Climate camp in Hamburg – police speak of “largest operation since G 20”
Published on 08/04/2022 | Reading time: 3 minutes


Protest camp in Hamburg during the G-20 summit in 2017. The case of the planned climate camp is reminiscent of the debates from back then
Source: pa/Daniel Bockwoldt/dpa
You can listen to our WELT podcasts here
Up to 6000 participants are expected at the climate camp in Hamburg. In addition to workshops, lectures and a large demo, actions of “civil disobedience” are also planned. A legal tug of war broke out between the city and the organizers over the meeting. In the end, the sleeping tents were allowed.
SClimate activists have been drumming up drums for a protest camp in Hamburg for weeks. The groups are planning civil disobedience actions related to the “System Change Camp” (9 to 15 August 2022), but also workshops and lectures. Around 4,000 to 6,000 participants are expected, and a large demo is to move from the Landungsbrücken to the city center on August 10th. The police speak of the “biggest operation since the G20”. Police forces from other federal states are also requested.
It is a colorful mixture of groups, including groups such as “Ende Gelände”, which the Office for the Protection of the Constitution describes as being infiltrated by extremists, as well as radical left-wing groups such as the “Interventionalist Left Hamburg”. According to the Hamburg police, extremists are “not formative” for the meeting, Fridays-for-Future and the Green Youth also take part.
The protest camp is directed against the construction of new terminals for liquefied natural gas (LNG) and against fossil energy supply. In the days before there was now a violent legal tug of war – also about the question of what legal protection the infrastructure around a meeting enjoys.
City appeals court decision
The climate protesters had chosen the fairgrounds in Hamburg’s Stadtpark as their meeting place and were planning to set up two larger and two smaller circus tents, 40 supply and event tents, sleeping tents, field kitchens and fresh water and waste water infrastructure there.

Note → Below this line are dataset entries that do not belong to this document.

(** * FakeNews front end: the alert feed, the reconnect loop, the contradiction
      badge and the analysis form, embedded from the JavaScript sources

    Sources embedded:
    - [src/frontend/src/context/WebSocketContext.jsx]
    - [src/frontend/src/components/ContradictionBadge.jsx]
    - [src/frontend/src/pages/Analysis.jsx]
    - [src/frontend/src/services/api.js]
    - [src/frontend/src/pages/Settings.jsx], the Navbar and the News page

    Conventions of the embedding.
    - React state ([useState]) is a record that every handler takes and
      returns; a functional update [setX(prev => f prev)] is [f] applied to
      the field.
    - What a handler does to the outside world (toasts, console lines,
      timers, HTTP requests) is appended to a log kept next to the state.
    - A JavaScript object used as a record of fields is a [gmap string value];
      object spread is map union.
    - A handler that can throw returns an [outcome]; a template literal
      throws when a value in one of its holes has no string conversion.
    - Environment readings ([Date.now()], [new Date().toISOString()], whether
      the [WebSocket] constructor throws, what [JSON.parse] yields) and
      [String.prototype.toUpperCase] are arguments.
    - A string is the UTF-8 byte sequence of its text; a number is the
      rational it denotes, and arithmetic on numbers is left to the engine
      (the operands are kept, not a result). *)

From Stdlib Require Import ZArith QArith String Ascii List Lia.
From stdpp Require Import base option list strings gmap.

Local Open Scope Z_scope.
Local Open Scope string_scope.
Local Open Scope list_scope.

(** ** JavaScript values *)

Module JS.

(** A field value of a parsed JSON object (or a React prop).  A nested array
    or object carries its identity [r], by which [===] compares it, and its
    content. *)
#[local] Set Warnings "-register-all".
Inductive value :=
| VUndefined
| VNull
| VBool (b : bool)
| VNum (q : Q)
| VStr (s : string)
| VArr (r : nat) (items : list value)
| VObj (r : nat) (fields : list (string * value)).
#[local] Set Warnings "register-all".

(** What [JSON.parse] returns at top level. *)
Inductive parsed :=
| PNull
| PBool (b : bool)
| PNum (q : Q)
| PStr (s : string)
| PArr (items : list value)
| PObj (fields : gmap string value).

Inductive error :=
| TypeError (what : string)
| SyntaxError (what : string).

(** A computation that returns or throws. *)
Inductive outcome (A : Type) :=
| Normal (a : A)
| Throw (e : error).
Arguments Normal {A} a.
Arguments Throw {A} e.

Definition bind {A B} (m : outcome A) (k : A -> outcome B) : outcome B :=
  match m with
  | Normal a => k a
  | Throw e => Throw e
  end.

(** [try { body } catch (error) { handler(error) }] *)
Definition try_catch {A} (body : outcome A) (handler : error -> A) : A :=
  match body with
  | Normal a => a
  | Throw e => handler e
  end.

(** [a === b] *)
Definition strict_eq (a b : value) : bool :=
  match a, b with
  | VUndefined, VUndefined => true
  | VNull, VNull => true
  | VBool x, VBool y => Bool.eqb x y
  | VNum x, VNum y => Qeq_bool x y
  | VStr x, VStr y => String.eqb x y
  | VArr x _, VArr y _ => Nat.eqb x y
  | VObj x _, VObj y _ => Nat.eqb x y
  | _, _ => false
  end.

(** ToBoolean *)
Definition truthy (v : value) : bool :=
  match v with
  | VUndefined | VNull => false
  | VBool b => b
  | VNum q => negb (Qeq_bool q 0)
  | VStr s => negb (String.eqb s "")
  | VArr _ _ | VObj _ _ => true
  end.

(** Whether ToString returns for a value that came out of [JSON.parse].
    A primitive always has a string.  An object takes [toString] from
    [Object.prototype] unless it has a key [toString] of its own, which is
    then no function, and [valueOf] does not help: ToString throws a
    TypeError.  An array joins the strings of its elements. *)
Fixpoint stringifies (v : value) : bool :=
  match v with
  | VUndefined | VNull | VBool _ | VNum _ | VStr _ => true
  | VArr _ items => forallb stringifies items
  | VObj _ fields =>
      negb (existsb (fun kv => String.eqb (fst kv) "toString") fields)
  end.

(** A template literal: its literal chunks and the values in its holes. *)
Inductive chunk :=
| Lit (s : string)
| Hole (v : value).

Definition chunk_stringifies (c : chunk) : bool :=
  match c with
  | Lit _ => true
  | Hole v => stringifies v
  end.

(** Evaluating a template literal converts each hole to a string. *)
Definition template (chunks : list chunk) : outcome (list chunk) :=
  if forallb chunk_stringifies chunks then Normal chunks
  else Throw (TypeError "Cannot convert object to primitive value").

(** [obj.key] on an object of fields: a missing key reads [undefined]. *)
Definition get (o : gmap string value) (key : string) : value :=
  default VUndefined (o !! key).

(** [data.key] on a parsed top-level value.  Reading a property of [null]
    throws; primitives and arrays have no property of the names read by the
    handlers ([type], [level], ...). *)
Definition prop (d : parsed) (key : string) : outcome value :=
  match d with
  | PNull => Throw (TypeError "Cannot read properties of null")
  | PObj o => Normal (get o key)
  | PBool _ | PNum _ | PStr _ | PArr _ => Normal VUndefined
  end.

(** *** Strings *)

Definition upper_ascii (c : ascii) : ascii :=
  let n := nat_of_ascii c in
  if (Nat.leb 97 n && Nat.leb n 122)%bool then ascii_of_nat (n - 32)%nat else c.

(** [String.prototype.toUpperCase] is an argument of what uses it.  On
    text made of ASCII characters it maps a-z to A-Z and keeps the rest;
    this function is used to run the badge on such text. *)
Fixpoint toUpperCase_ascii (s : string) : string :=
  match s with
  | EmptyString => EmptyString
  | String c r => String (upper_ascii c) (toUpperCase_ascii r)
  end.

(** The white space that [trim] removes is WhiteSpace and LineTerminator:
    U+0009..U+000D and U+0020 (one byte); U+00A0 (two bytes, C2 A0); and
    U+1680, U+2000..U+200A, U+2028, U+2029, U+202F, U+205F, U+3000 and
    U+FEFF (three bytes each). *)
Definition is_space (c : ascii) : bool :=
  let n := nat_of_ascii c in
  ((Nat.leb 9 n && Nat.leb n 13) || Nat.eqb n 32)%bool.

Definition is_space2 (a b : ascii) : bool :=
  (Nat.eqb (nat_of_ascii a) 194 && Nat.eqb (nat_of_ascii b) 160)%bool.

Definition is_space3 (a b c : ascii) : bool :=
  let x := nat_of_ascii a in
  let y := nat_of_ascii b in
  let z := nat_of_ascii c in
  ((Nat.eqb x 225 && Nat.eqb y 154 && Nat.eqb z 128)
   || (Nat.eqb x 226 && Nat.eqb y 128
       && ((Nat.leb 128 z && Nat.leb z 138)
           || Nat.eqb z 168 || Nat.eqb z 169 || Nat.eqb z 175))
   || (Nat.eqb x 226 && Nat.eqb y 129 && Nat.eqb z 159)
   || (Nat.eqb x 227 && Nat.eqb y 128 && Nat.eqb z 128)
   || (Nat.eqb x 239 && Nat.eqb y 187 && Nat.eqb z 191))%bool.

Section Strip.

(** The tests for a one-, two- and three-byte character to strip, given the
    bytes in the order in which the list is read. *)
Variable t1 : ascii -> bool.
Variable t2 : ascii -> ascii -> bool.
Variable t3 : ascii -> ascii -> ascii -> bool.

(** Whether the list starts with a character to strip. *)
Definition leads (l : list ascii) : bool :=
  match l with
  | a :: r =>
      (t1 a ||
       match r with
       | b :: r2 =>
           (t2 a b ||
            match r2 with
            | c :: _ => t3 a b c
            | [] => false
            end)
       | [] => false
       end)
  | [] => false
  end.

(** Drop such characters from the start, as long as there is one. *)
Fixpoint strip (l : list ascii) : list ascii :=
  match l with
  | [] => []
  | a :: r =>
      if t1 a then strip r
      else
        match r with
        | b :: r2 =>
            if t2 a b then strip r2
            else
              match r2 with
              | c :: r3 => if t3 a b c then strip r3 else l
              | [] => l
              end
        | [] => l
        end
  end.

(** A sequence of such characters. *)
Inductive run : list ascii -> Prop :=
| run_nil : run []
| run_1 a r : t1 a = true -> run r -> run (a :: r)
| run_2 a b r : t2 a b = true -> run r -> run (a :: b :: r)
| run_3 a b c r : t3 a b c = true -> run r -> run (a :: b :: c :: r).

End Strip.

Definition trimStart_chars (l : list ascii) : list ascii :=
  strip is_space is_space2 is_space3 l.

(** From the end the bytes of a character are met last byte first. *)
Definition trimEnd_chars (l : list ascii) : list ascii :=
  rev (strip is_space (fun b a => is_space2 a b) (fun c b a => is_space3 a b c)
         (rev l)).

(** [s.trim()] *)
Definition trim (s : string) : string :=
  string_of_list_ascii
    (trimEnd_chars (trimStart_chars (list_ascii_of_string s))).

The assembly authority, which is based at the police, prohibited this and referred the organizers to a replacement area in the Altonaer Volkspark, a wasteland.
The green and recreational areas in the city park would be severely damaged by the seven-day use – this is how the authority justified the relocation. The authority also banned sleeping tents and other infrastructure. The administrative court partially overruled this decision in an urgent procedure.
According to the court, the climate camp is “with a high degree of probability” to be classified as an assembly protected by Article 8 of the Basic Law and the Assembly Act. This includes the infrastructural facilities of the climate camp, because there is a connection to the content of the statement of opinion intended by the camp. The relocation of the meeting from the fairgrounds in the city park to the area at the Altonaer Volkspark, on the other hand, was “not objectionable”. The formation of opinions can also take place there. The city then appealed against the court decision – and was also told by the Higher Administrative Court that sleeping tents were allowed.
Higher Administrative Court allows sleeping tents
The reasoning for the judgment reads as follows: “The Higher Administrative Court also assumes, taking into account the examination density that is only possible in the proceedings for preliminary legal protection, that the possibility of participating in the ‘Climate Camp’, which is designed as an event lasting several days, currently depends on an infrastructure that is to be set up temporarily should, who then also participate in the protection of freedom of assembly. That includes simple accommodation in tents.” This saying is now unchallengeable.
The case is reminiscent of the debates surrounding the G-20 summit five years ago. At that time, the police had forbidden meetings on the Entenwerder peninsula. This was unlawful, the administrative court ruled five years later in May 2022.